Querying Amazon S3 Inventory with Amazon Athena

You can query Amazon S3 Inventory files with standard SQL queries by using Amazon Athena in all Regions where Athena is available. To check for AWS Region availability, see the AWS Region Table.

Athena can query Amazon S3 Inventory files in Apache optimized row columnar (ORC), Apache Parquet, or comma-separated values (CSV) format. When you use Athena to query inventory files, we recommend that you use ORC-formatted or Parquet-formatted inventory files. The ORC and Parquet formats provide faster query performance and lower query costs. ORC and Parquet are self-describing, type-aware columnar file formats designed for Apache Hadoop. The columnar format lets the reader read, decompress, and process only the columns that are required for the current query. The ORC and Parquet formats for Amazon S3 Inventory are available in all AWS Regions.

To use Athena to query Amazon S3 Inventory files

Create an Athena table. For information about creating a table, see Creating Tables in Amazon Athena in the Amazon Athena User Guide.

Create your query by using one of the following sample query templates, depending on whether you're querying an ORC-formatted, a Parquet-formatted, or a CSV-formatted inventory report.

When you're using Athena to query an ORC-formatted inventory report, use the following sample query as a template.

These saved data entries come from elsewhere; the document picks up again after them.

(** ** C10: the closed form *)

(** C10.  With [process_variance = 0], [measurement_variance = r > 0] and
    [P[0] = p0 > 0], every error estimate of a run is a positive rational
    [P[k]] with [1/P[k] = 1/p0 + k/r], that is
    [P[k] = p0 * r / (k * p0 + r)]; with [p0 = 1] and [r = 0.1] this is
    [1 / (1 + 10 k)]. *)
Theorem C10_closed_form
    (n : Z) (r p0 : Q) (x0 : num) (noise : nat -> num) :
  0 < r -> 0 < p0 -> (0 < n)%Z ->
  exists x xe z ee,
    kalman_filter_with n (Fin 0) (Fin r) x0 (Fin p0) noise
      = inr (x, xe, z, ee) /\
    forall k, (k < Z.to_nat n)%nat ->
      exists p_k : Q,
        ee !! k = Some (Fin p_k) /\
        0 < p_k /\
        / p_k == / p0 + inject_Z (Z.of_nat k) / r /\
        p_k == P_closed p0 r k /\
        (p0 == 1 -> r == 0.1 ->
         p_k == 1 / (1 + 10 * inject_Z (Z.of_nat k))).
Proof.
  intros Hr Hp0 Hn.
  destruct (error_estimates_no_process_noise n r p0 x0 noise Hr
              (Qlt_le_weak _ _ Hp0) Hn) as (x & xe & z & ee & Hrun & Hee).
  exists x, xe, z, ee. split; [exact Hrun|].
  intros k Hk. exists (error_at 0 r p0 k).
  pose proof (error_at_closed r p0 Hr (Qlt_le_weak _ _ Hp0) k) as Hc.
  pose proof (closed_denominator_pos r p0 Hr (Qlt_le_weak _ _ Hp0) k) as Hd.
  split; [apply Hee; exact Hk|]. split; [|split; [|split]].
  - rewrite Hc. unfold P_closed. apply Qlt_shift_div_l; [exact Hd|].
    pose proof (Qmult_lt_0_compat _ _ Hp0 Hr). lra.
  - apply error_at_inverse; lra.
  - exact Hc.
  - intros E1 E2. rewrite Hc. unfold P_closed.
    pose proof (inject_nat_nonneg k) as Hk0.
    rewrite E1, E2 in *. field. lra.
Qed.

Lemma C10_closed_form_witness :
  0 < 0.1 /\ 0 < 1 /\ (0 < 4)%Z /\
  exists x xe z ee,
    kalman_filter_with 4 (Fin 0) (Fin 0.1) (Fin 0) (Fin 1) golden_z
      = inr (x, xe, z, ee) /\
    exists p_3, ee !! 3%nat = Some (Fin p_3) /\ p_3 == 1 # 31.
Proof.
  assert (H1 : 0 < 0.1) by reflexivity.
  assert (H2 : 0 < 1) by reflexivity.
  assert (H3 : (0 < 4)%Z) by reflexivity.
  repeat (split; [assumption|]).
  destruct (C10_closed_form 4 0.1 1 (Fin 0) golden_z H1 H2 H3)
    as (x & xe & z & ee & Hrun & Hee).
  exists x, xe, z, ee. split; [exact Hrun|].
  destruct (Hee 3%nat ltac:(simpl; lia)) as (p & Hp & _ & _ & Hc & _).
  exists p. split; [exact Hp|]. rewrite Hc. reflexivity.
Defined.

(** ** C7: the unguarded division *)

Lemma gain_zero_over_zero (e : Q) :
  e == 0 ->
  _calculate_kalman_gain (_calculate_model_variance (Fin e) (Fin 0)) (Fin 0)
  = NaN.
Proof.
  intros He. unfold _calculate_kalman_gain, _calculate_model_variance.
  cbn [nadd ndiv].
  assert (E1 : Qeq_bool (e + 0 + 0) 0 = true) by (apply Qeq_bool_iff; lra).
  assert (E2 : (e + 0 ?= 0) = Eq) by (apply Qeq_alt; lra).
  rewrite E1. unfold inf_of_sign. rewrite E2. reflexivity.
Qed.

Lemma x_estimate_NaN_gain (a zk : num) : _calculate_x_estimate a NaN zk = NaN.
Proof. unfold _calculate_x_estimate. now destruct a as [?|[]|]. Qed.

Lemma error_estimate_NaN_gain (m : num) : _calculate_error_estimate NaN m = NaN.
Proof. reflexivity. Qed.

Lemma divisor_positive (p q r : num) :
  (Fin 0 <= p)%num -> (Fin 0 <= q)%num -> (Fin 0 < r)%num ->
  (Fin 0 < _calculate_model_variance p q + r)%num.
Proof.
  unfold _calculate_model_variance.
  destruct p as [p|[|]|], q as [q|[|]|], r as [r|[|]|];
    intros Hp Hq Hr; try discriminate; try reflexivity.
  apply nle_Fin in Hp, Hq. apply nlt_Fin in Hr.
  cbn [nadd]. apply nlt_Fin. lra.
Qed.

(** C7.  The division of the gain has no guard.  (a) When
    [measurement_variance > 0], [P[k-1] >= 0] and [process_variance >= 0]
    the divisor [model_variance + measurement_variance] is strictly
    positive; in a run with such variances this holds at every step whose
    [P[k-1]] is [>= 0].  (b) With both variances zero the run still
    returns, and step 2 divides [0] by [0]: its gain is NaN, and so are
    [x_estimate[2]] and [error_estimate[2]]. *)
Theorem C7_unguarded_division :
  (forall p q r : num,
     (Fin 0 <= p)%num -> (Fin 0 <= q)%num -> (Fin 0 < r)%num ->
     (Fin 0 < _calculate_model_variance p q + r)%num) /\
  (forall (n : Z) (pv mv x0 p0 : num) (noise : nat -> num),
     (Fin 0 <= pv)%num -> (Fin 0 < mv)%num -> (0 < n)%Z ->
     exists x xe z ee,
       kalman_filter_with n pv mv x0 p0 noise = inr (x, xe, z, ee) /\
       forall k, (1 <= k <= Z.to_nat n - 1)%nat ->
         exists p_prev,
           ee !! (k - 1)%nat = Some p_prev /\
           ((Fin 0 <= p_prev)%num ->
            (Fin 0 < _calculate_model_variance p_prev pv + mv)%num)) /\
  (forall (n : Z) (x0 : num) (noise : nat -> num),
     (3 <= n)%Z ->
     exists x xe z ee p_1,
       kalman_filter_with n (Fin 0) (Fin 0) x0 (Fin 1) noise
         = inr (x, xe, z, ee) /\
       ee !! 1%nat = Some p_1 /\
       num_eq (_calculate_model_variance p_1 (Fin 0)) (Fin 0) /\
       _calculate_kalman_gain (_calculate_model_variance p_1 (Fin 0)) (Fin 0)
         = NaN /\
       xe !! 2%nat = Some NaN /\ ee !! 2%nat = Some NaN).
Proof.
  split; [|split].
  - exact divisor_positive.
  - intros n pv mv x0 p0 noise Hpv Hmv Hn.
    destruct (kalman_filter_with_run n pv mv x0 p0 noise Hn)
      as (xe & ee & Hrun & _ & _ & _ & _ & Hest).
    eexists _, xe, _, ee. split; [exact Hrun|].
    intros k Hk. destruct (Hest (k - 1)%nat) as [_ Hp]; [lia|].
    eexists. split; [exact Hp|].
    intros Hnn. now apply divisor_positive.
  - intros n x0 noise Hn.
    destruct (kalman_filter_with_run n (Fin 0) (Fin 0) x0 (Fin 1) noise
                ltac:(lia))
      as (xe & ee & Hrun & _ & _ & _ & _ & Hest).
    set (zs := measurements noise (Z.to_nat n)) in *.
    destruct (Hest 1%nat ltac:(lia)) as [_ Hp1].
    destruct (Hest 2%nat ltac:(lia)) as [Hx2 Hp2].
    set (e1 := (1 - (1 + 0) / (1 + 0 + 0)) * (1 + 0)).
    assert (He1 : e1 == 0) by reflexivity.
    assert (E1 : snd (estimate_at (Fin 0) (Fin 0) x0 (Fin 1) zs 1) = Fin e1)
      by reflexivity.
    pose proof (gain_zero_over_zero e1 He1) as HK.
    change (estimate_at (Fin 0) (Fin 0) x0 (Fin 1) zs 2)
      with (step (Fin 0) (Fin 0) (estimate_at (Fin 0) (Fin 0) x0 (Fin 1) zs 1)
              (default NaN (zs !! 2%nat))) in Hx2, Hp2.
    unfold step in Hx2, Hp2. cbn [fst snd] in Hx2, Hp2.
    rewrite E1, HK in Hx2, Hp2.
    rewrite x_estimate_NaN_gain in Hx2.
    rewrite error_estimate_NaN_gain in Hp2.
    rewrite E1 in Hp1.
    eexists _, xe, _, ee, (Fin e1). split; [exact Hrun|].
    split; [exact Hp1|]. split; [reflexivity|].
    split; [exact HK|]. split; assumption.
Qed.

Lemma C7_unguarded_division_witness :
  ((Fin 0 <= Fin 1)%num /\ (Fin 0 <= Fin 0)%num /\ (Fin 0 < Fin 0.1)%num /\
   (Fin 0 < _calculate_model_variance (Fin 1) (Fin 0) + Fin 0.1)%num) /\
  ((3 <= 3)%Z /\
   exists x xe z ee p_1,
     kalman_filter_with 3 (Fin 0) (Fin 0) (Fin 0) (Fin 1) golden_z
       = inr (x, xe, z, ee) /\
     ee !! 1%nat = Some p_1 /\
     num_eq (_calculate_model_variance p_1 (Fin 0)) (Fin 0) /\
     _calculate_kalman_gain (_calculate_model_variance p_1 (Fin 0)) (Fin 0)
       = NaN /\
     xe !! 2%nat = Some NaN /\ ee !! 2%nat = Some NaN).
Proof.
  assert (H1 : (Fin 0 <= Fin 1)%num) by reflexivity.
  assert (H2 : (Fin 0 <= Fin 0)%num) by reflexivity.
  assert (H3 : (Fin 0 < Fin 0.1)%num) by reflexivity.
  assert (H4 : (3 <= 3)%Z) by (vm_compute; discriminate).
  split.
  - repeat (split; [assumption|]).
    exact (proj1 C7_unguarded_division (Fin 1) (Fin 0) (Fin 0.1) H1 H2 H3).
  - split; [exact H4|].
    exact (proj2 (proj2 C7_unguarded_division) 3%Z (Fin 0) golden_z H4).
Defined.

(** ** C8: determinism *)

(** C8.  The outputs are a function of the measurement sequence: two runs
    with the same parameters whose noise draws give the same measurement
    sequence [z] of length [N] return the same four sequences, and
    [x_estimate], [error_estimate] and [z] have length [N]. *)
Theorem C8_deterministic
    (n : Z) (pv mv x0 p0 : num) (noise1 noise2 : nat -> num) :
  (0 < n)%Z ->
  measurements noise1 (Z.to_nat n) = measurements noise2 (Z.to_nat n) ->
  exists x xe z ee,
    kalman_filter_with n pv mv x0 p0 noise1 = inr (x, xe, z, ee) /\
    kalman_filter_with n pv mv x0 p0 noise2 = inr (x, xe, z, ee) /\
    z = measurements noise1 (Z.to_nat n) /\
    length z = Z.to_nat n /\
    length xe = Z.to_nat n /\ length ee = Z.to_nat n.
Proof.
  intros Hn Hz.
  destruct (kalman_filter_with_run n pv mv x0 p0 noise1 Hn)
    as (xe & ee & Hrun & _ & Hlx & Hle & _).
  eexists _, xe, _, ee. split; [exact Hrun|].
  split; [|split; [reflexivity|]].
  - rewrite <- Hrun. unfold kalman_filter_with.
    rewrite !kalman_filter_body_prefix by exact Hn.
    rewrite Hz. reflexivity.
  - rewrite length_measurements. now repeat split.
Qed.

Lemma C8_deterministic_witness :
  (0 < 4)%Z /\
  exists x xe z ee,
    kalman_filter_with 4 (Fin 0) (Fin 0.1) (Fin 0) (Fin 1) golden_z
      = inr (x, xe, z, ee) /\
    kalman_filter_with 4 (Fin 0) (Fin 0.1) (Fin 0) (Fin 1)
      (sample [0; 1; -1; 1#2; 7]) = inr (x, xe, z, ee).
Proof.
  assert (H : (0 < 4)%Z) by reflexivity.
  split; [exact H|].
  destruct (C8_deterministic 4 (Fin 0) (Fin 0.1) (Fin 0) (Fin 1)
              golden_z (sample [0; 1; -1; 1#2; 7]) H eq_refl)
    as (x & xe & z & ee & H1 & H2 & _).
  exists x, xe, z, ee. split; assumption.
Defined.

(** ** C9: the frame of the loop *)

Lemma StronglySorted_seq (a m : nat) : StronglySorted lt (seq a m).
Proof.
  revert a. induction m as [|m IH]; intros a; simpl.
  - constructor.
  - apply SSorted_cons; [apply IH|].
    apply Forall_seq. intros j Hj. lia.
Qed.

(** Whatever the store, a completed iteration [k] has changed nothing but
    index [k] of [x_estimate] and [error_estimate]. *)
Lemma loop_body_frame (pv mv : num) (k : nat) (s s' : store) :
  loop_body pv mv k s = inr (tt, s') ->
  v_x s' = v_x s /\ v_z s' = v_z s /\
  (forall j, j <> k ->
     v_x_estimate s' !! j = v_x_estimate s !! j /\
     v_error_estimate s' !! j = v_error_estimate s !! j) /\
  trace s' = trace s ++ iteration_events k.
Proof.
  destruct s as [xs zs xe ee tr].
  unfold loop_body, bind, get_item, set_item. simpl.
  destruct (ee !! (k - 1)%nat) as [p|]; simpl; [|discriminate].
  destruct (xe !! (k - 1)%nat) as [a|]; simpl; [|discriminate].
  destruct (zs !! k) as [zk|]; simpl; [|discriminate].
  destruct (decide (k < length xe)%nat); simpl; [|discriminate].
  destruct (decide (k < length ee)%nat); simpl; [|discriminate].
  intros H. injection H as <-. simpl.
  repeat split.
  - now apply list_lookup_insert_ne.
  - now apply list_lookup_insert_ne.
  - unfold iteration_events. rewrite <- !app_assoc. reflexivity.
Qed.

The following sample query includes all the optional fields in an ORC-formatted inventory report.

To use this sample query, do the following:

Replace your_table_name with the name of the Athena table that you created.
Remove any optional fields that you did not choose for your inventory so that the query corresponds to the fields chosen for your inventory.
Replace the following bucket name and inventory location (the configuration ID) as appropriate for your configuration.

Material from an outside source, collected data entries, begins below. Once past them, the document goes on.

(** [datetime.datetime(1970, 1, 1) + datetime.timedelta(milliseconds=f)]:
    the float's integer part is scaled exactly to microseconds (its
    fractional part is zero for every float that came from an integer); the
    day count of a timedelta is bounded, and so is the sum. *)
Definition epoch_plus_milliseconds (f : spec_float) : result datetime :=
  match f with
  | S754_nan => Raise (ValueError "cannot convert float NaN to integer")
  | S754_infinity _ =>
      Raise (OverflowError "cannot convert float infinity to integer")
  | _ =>
      let us := F64.trunc f * 1000
                + F64.round_half_even (F64.mul (F64.frac f) (F64.of_Z 1000)) in
      let secs := us / 1000000 in
      if 999999999 <? Z.abs (secs / 86400)
      then Raise (OverflowError "days; must have magnitude <= 999999999")
      else
        let d := broken_down secs (us mod 1000000) in
        if (year d <? MINYEAR) || (MAXYEAR <? year d)
        then Raise (OverflowError "date value out of range")
        else Ok d
  end.

(** ** Rendering *)

Definition pad_left (c : ascii) (width : nat) (l : list ascii) : list ascii :=
  (repeat c (width - List.length l) ++ l)%list.

(** ["%0<width>d"] of a non-negative field. *)
Definition zero_padded (width : nat) (n : Z) : list ascii :=
  pad_left "0"%char width (chars (py_str_int n)).

(** [str(d)] of a naive datetime: ISO format with a space separator, the
    microseconds shown only when they are not zero. *)
Definition str_datetime (d : datetime) : string :=
  text (List.concat
    [zero_padded 4 (year d); ["-"%char];
     zero_padded 2 (month d); ["-"%char];
     zero_padded 2 (day d); [" "%char];
     zero_padded 2 (hour d); [":"%char];
     zero_padded 2 (minute d); [":"%char];
     zero_padded 2 (second d);
     if microsecond d =? 0 then []
     else "."%char :: zero_padded 6 (microsecond d)]).

Fixpoint bin_of_pos (p : positive) (acc : list ascii) : list ascii :=
  match p with
  | xH => "1"%char :: acc
  | xO p' => bin_of_pos p' ("0"%char :: acc)
  | xI p' => bin_of_pos p' ("1"%char :: acc)
  end.

(** [f'{x:>0{width}b}']: right-aligned binary digits filled with zeros.  The
    width is spliced into the format specification as text, so a negative
    width leaves a specification the formatter rejects. *)
Definition format_bin (x width : Z) : result string :=
  if width <? 0 then Raise (ValueError "Invalid format specifier")
  else
    let digits :=
      match x with
      | Z0 => ["0"%char]
      | Zpos p => bin_of_pos p []
      | Zneg p => "-"%char :: bin_of_pos p []
      end in
    Ok (text (pad_left "0"%char (Z.to_nat width) digits)).

(** ** [trim_zero_fractional_seconds] (lines 58-68)

    The pattern [\.\d{6-n}0{n}$], read on the reversed text: [n] zeros, then
    [6 - n] digits, then the point.  [$] also matches before a final newline.
    The callers pass 4, 3 and 1. *)
Definition fraction_suffix (number_to_trim : nat) (rev_text : list ascii) : bool :=
  let zeros := firstn number_to_trim rev_text in
  let rest := skipn number_to_trim rev_text in
  let digits := firstn (6 - number_to_trim) rest in
  Nat.eqb (List.length zeros) number_to_trim
  && forallb (fun c => code c =? 48) zeros
  && Nat.eqb (List.length digits) (6 - number_to_trim)
  && forallb is_digit digits
  && match skipn (6 - number_to_trim) rest with
     | c :: _ => code c =? 46
     | [] => false
     end.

s3://amzn-s3-demo-bucket/config-ID/hive/
Replace the 2022-01-01-00-00 date under projection.dt.range with the first day of the time range within which you partition the data in Athena. For more information, see Partitioning data in Athena.

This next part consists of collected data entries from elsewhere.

Lemma dict_get_filter_record (fs : list string) (d : list (string * json))
    (k : string) :
  Py.dict_get (List.filter (fun kv => Helpers.str_in (fst kv) fs) d) k =
  if Helpers.str_in k fs then Py.dict_get d k else None.
Proof.
  induction d as [|[k' v] d IH]; [simpl; destruct (Helpers.str_in k fs); reflexivity|].
  cbn [List.filter fst]. destruct (Helpers.str_in k' fs) eqn:Hk'.
  - cbn [Py.dict_get]. destruct (String.eqb k k') eqn:E.
    + rewrite (str_in_eqb _ _ fs E), Hk'. reflexivity.
    + exact IH.
  - rewrite IH. cbn [Py.dict_get]. destruct (String.eqb k k') eqn:E.
    + rewrite (str_in_eqb _ _ fs E), Hk'. reflexivity.
    + reflexivity.
Qed.

Lemma filter_twice {A} (p : A -> bool) (l : list A) :
  List.filter p (List.filter p l) = List.filter p l.
Proof.
  induction l as [|x l IH]; [reflexivity|].
  simpl. destruct (p x) eqn:E; [|exact IH].
  simpl. rewrite E, IH. reflexivity.
Qed.

(** X11. [select_fields] on a record is a projection: the result holds
    a key exactly when the record holds it and it is one of [fields],
    with the record's value, and selecting the same fields again changes
    nothing. *)
Theorem select_fields_projection (d : list (string * json)) (fields : list string) :
  exists d',
    Helpers.select_fields (JDict d) (Some fields) = Ok (JDict d')
    /\ (forall k, Py.dict_get d' k =
                  if Helpers.str_in k fields then Py.dict_get d k else None)
    /\ Helpers.select_fields (JDict d') (Some fields) = Ok (JDict d').
Proof.
  eexists. split; [reflexivity|]. split.
  - intros k. apply dict_get_filter_record.
  - cbn [Helpers.select_fields Helpers.filter_record].
    rewrite filter_twice. reflexivity.
Qed.

(** *** [build_query_filter] *)

Lemma startswith_strip_prefix (p s : string) :
  PyStr.startswith p s = false -> Json.strip_prefix p s = None.
Proof.
  revert s; induction p as [|a p IH]; intros [|b s]; simpl; try discriminate;
    try reflexivity.
  destruct (Ascii.eqb a b); simpl; [apply IH | reflexivity].
Qed.

Lemma rsplit_once_none (a : ascii) (p s : string) :
  PyStr.contains (String a p) s = false ->
  Text.rsplit_once (String a p) s = None.
Proof.
  induction s as [|c s IH]; [reflexivity|].
  cbn [PyStr.contains]. intros Hc. apply orb_false_iff in Hc.
  destruct Hc as [Hstart Hrest].
  cbn [Text.rsplit_once]. rewrite (IH Hrest).
  rewrite (startswith_strip_prefix _ _ Hstart). reflexivity.
Qed.

Lemma strip_prefix_app (p rest : string) :
  Json.strip_prefix p (p +:+ rest) = Some rest.
Proof.
  induction p as [|a p IH]; [destruct rest; reflexivity|].
  rewrite str_app_cons. simpl. rewrite Ascii.eqb_refl. exact IH.
Qed.

Lemma startswith_app (p rest : string) : PyStr.startswith p (p +:+ rest) = true.
Proof.
  induction p as [|a p IH]; [destruct rest; reflexivity|].
  rewrite str_app_cons. simpl. rewrite Ascii.eqb_refl. exact IH.
Qed.

Lemma contains_app (sep f rest : string) :
  PyStr.contains sep (f +:+ sep +:+ rest) = true.
Proof.
  induction f as [|c f IH].
  - apply contains_prefix. apply (startswith_app sep rest).
  - rewrite str_app_cons. cbn [PyStr.contains]. rewrite IH. apply orb_true_r.
Qed.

CREATE EXTERNAL TABLE your_table_name(
         bucket string,
         key string,
         version_id string,
         is_latest boolean,
         is_delete_marker boolean,
         size bigint,
         last_modified_date timestamp,
         e_tag string,
         storage_class string,
         is_multipart_uploaded boolean,
         replication_status string,
         encryption_status string,
         object_lock_retain_until_date bigint,
         object_lock_mode string,
         object_lock_legal_hold_status string,
         intelligent_tiering_access_tier string,
         bucket_key_status string,
         checksum_algorithm string,
         object_access_control_list string,
         object_owner string
) PARTITIONED BY (
        dt string
)
ROW FORMAT SERDE 'org.apache.hadoop.hive.ql.io.orc.OrcSerde'
  STORED AS INPUTFORMAT 'org.apache.hadoop.hive.ql.io.SymlinkTextInputFormat'
  OUTPUTFORMAT 'org.apache.hadoop.hive.ql.io.IgnoreKeyTextOutputFormat'
  LOCATION 's3://source-bucket/config-ID/hive/'
  TBLPROPERTIES (
    "projection.enabled" = "true",
    "projection.dt.type" = "date",
    "projection.dt.format" = "yyyy-MM-dd-HH-mm",
    "projection.dt.range" = "2022-01-01-00-00,NOW",
    "projection.dt.interval" = "1",
    "projection.dt.interval.unit" = "HOURS"
  );

When you're using Athena to query a Parquet-formatted inventory report, use the sample query for an ORC-formatted report. However, use the following Parquet SerDe in place of the ORC SerDe in the ROW FORMAT SERDE statement.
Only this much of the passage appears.